Sie hatte anscheinend das Lokal für ihre Wintersonnenwende- und Vollmondfeier gewählt, flache, verwinkelte Räume einer fast souterrainartigen Gaststätte. Nach ein, zwei Stufen nach unten geht es rechts in einen niedrigen Raum mit dem Tresen und ein paar Tischen, geradeaus führt, nach wenigen Stufen nach oben und an einer kleinen Küche auf der einen und den Toiletten auf der anderen Seite vorbei, ein schmaler Gang in einen größeren, höher gelegenen Saal, aus dem Musik dringt und den er wegen der großen Fenster schon von außen gesehen hat. Überall stehen und sitzen Leute herum, es ist laut und sehr warm. Ob alles ihre Gäste sind oder die üblichen Kneipenbesucher, erschließt sich ihm nicht. Er beschließt, sich am Tresen erst einmal ein Glas Wein zu holen. Dort bemerkt er, dass diesem Raum noch ein weiterer, etwas größerer angeschlossen ist, in dem nur Kerzen brennen und der bislang leer ist. Eine Rückzugmöglichkeit, dorthin kann ich mich zurückziehen, falls mir alles zu viel wird, stellt er befriedigt fest.
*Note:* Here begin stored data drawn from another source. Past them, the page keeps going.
Fixpoint le_bytes (k : nat) (n : N) : list byte :=
  match k with
  | O => []
  | S k => byte_of_N n :: le_bytes k (n / 256)
  end.

Fixpoint from_le_bytes (l : list byte) : N :=
  match l with
  | [] => 0
  | b :: l => Byte.to_N b + 256 * from_le_bytes l
  end%N.

Definition be_bytes (k : nat) (n : N) : list byte := rev (le_bytes k n).
Definition from_be_bytes (l : list byte) : N := from_le_bytes (rev l).

Lemma length_le_bytes k n : length (le_bytes k n) = k.
Proof. revert n. induction k; intros n; cbn; auto. Qed.

Lemma length_be_bytes k n : length (be_bytes k n) = k.
Proof. unfold be_bytes. by rewrite length_rev, length_le_bytes. Qed.

Lemma from_le_bytes_le_bytes k n :
  from_le_bytes (le_bytes k n) = wrap (8 * N.of_nat k) n.
Proof.
  unfold wrap. revert n. induction k as [|k IH]; intros n.
  - cbn. by rewrite N.mod_1_r.
  - cbn [le_bytes from_le_bytes]. rewrite IH, byte_to_N_of_N.
    replace (8 * N.of_nat (S k))%N with (8 + 8 * N.of_nat k)%N by lia.
    rewrite N.pow_add_r. change (2 ^ 8)%N with 256%N.
    rewrite (N.Div0.mod_mul_r n 256). lia.
Qed.

Lemma from_be_bytes_be_bytes k n :
  from_be_bytes (be_bytes k n) = wrap (8 * N.of_nat k) n.
Proof.
  unfold from_be_bytes, be_bytes. rewrite rev_involutive.
  apply from_le_bytes_le_bytes.
Qed.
Der Wirt, ein großer, kräftiger, leicht bauchiger Kerl mit langem grauen, zu einem Pferdeschwanz gebundenem Haar, unterbricht seine Unterhaltung mit einer rothaarigen, bemerkenswert schönen Frau und fragt: „Na, Meesta, wat darf et denn sein?“ Und fügt, als er sein Starren auf sie bemerkt, noch an: „Da kiekste, wa? Hat et wohl nötig? Aba die steht nich uff de Karte!“
Er beschließt, ruhig zu bleiben — Haschisch macht geduldig —, und auf die Frage nach einem guten spanischen Rotwein antwortet der Wirt nicht etwa mit dem schon fast zu erwartenden „Hamm wa nich!“ oder wenigstens mit „Ick wüssde wohl, welchen ick jut finden würde, wenn ick eenen wollde, aba du wohl nich!“, worauf er sich in das tiefste Berlin versetzt gefühlt hätte, sondern mit „Rioja oda Navarra, Meesta?“, was ihn gleich etwas sympathischer erscheinen lässt. Er bestellt Letzteren und schaut sich um.